(** * The extendable HDF5 dataset container of [baseline_preprocess.py]

    A shallow embedding of the class [HDF5DatasetExtendable] together with the
    part of NumPy and h5py it calls: array shapes, [File(name, "w")],
    [create_dataset], [Dataset.resize], the slice assignment
    [dset[-k:, ...] = val] with h5py's broadcasting, and [Dataset.attrs].

    Python methods mutate the object and the files on disk and may raise;
    an exception leaves every mutation made so far in place.  Methods are
    therefore functions from a state to a result and a state. *)

From Stdlib Require Import ZArith DecimalString.
From stdpp Require Import gmap strings list fin_maps.

Open Scope string_scope.
Open Scope nat_scope.
Open Scope list_scope.

(** ** Exceptions, results and the effect monad *)

(** The Python exceptions the class can raise: [AssertionError] from the
    constructor's [assert] (the specification's configuration error),
    [AttributeError] from reading an attribute not yet assigned (its
    uninitialized-container error), [TypeError] from h5py when a value
    cannot be broadcast to a selection (its shape-mismatch error),
    [IndexError] from [shape[0]] on an array without axes, and [ValueError]
    from h5py for arguments it refuses. *)
Inductive exn : Type :=
  | AssertionError (msg : string)
  | AttributeError
  | IndexError
  | TypeError
  | ValueError.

***

Write the records out once more, word for word.

(** * The extendable HDF5 dataset container of [baseline_preprocess.py]

    A shallow embedding of the class [HDF5DatasetExtendable] together with the
    part of NumPy and h5py it calls: array shapes, [File(name, "w")],
    [create_dataset], [Dataset.resize], the slice assignment
    [dset[-k:, ...] = val] with h5py's broadcasting, and [Dataset.attrs].

    Python methods mutate the object and the files on disk and may raise;
    an exception leaves every mutation made so far in place.  Methods are
    therefore functions from a state to a result and a state. *)

From Stdlib Require Import ZArith DecimalString.
From stdpp Require Import gmap strings list fin_maps.

Open Scope string_scope.
Open Scope nat_scope.
Open Scope list_scope.

(** ** Exceptions, results and the effect monad *)

(** The Python exceptions the class can raise: [AssertionError] from the
    constructor's [assert] (the specification's configuration error),
    [AttributeError] from reading an attribute not yet assigned (its
    uninitialized-container error), [TypeError] from h5py when a value
    cannot be broadcast to a selection (its shape-mismatch error),
    [IndexError] from [shape[0]] on an array without axes, and [ValueError]
    from h5py for arguments it refuses. *)
Inductive exn : Type :=
  | AssertionError (msg : string)
  | AttributeError
  | IndexError
  | TypeError
  | ValueError.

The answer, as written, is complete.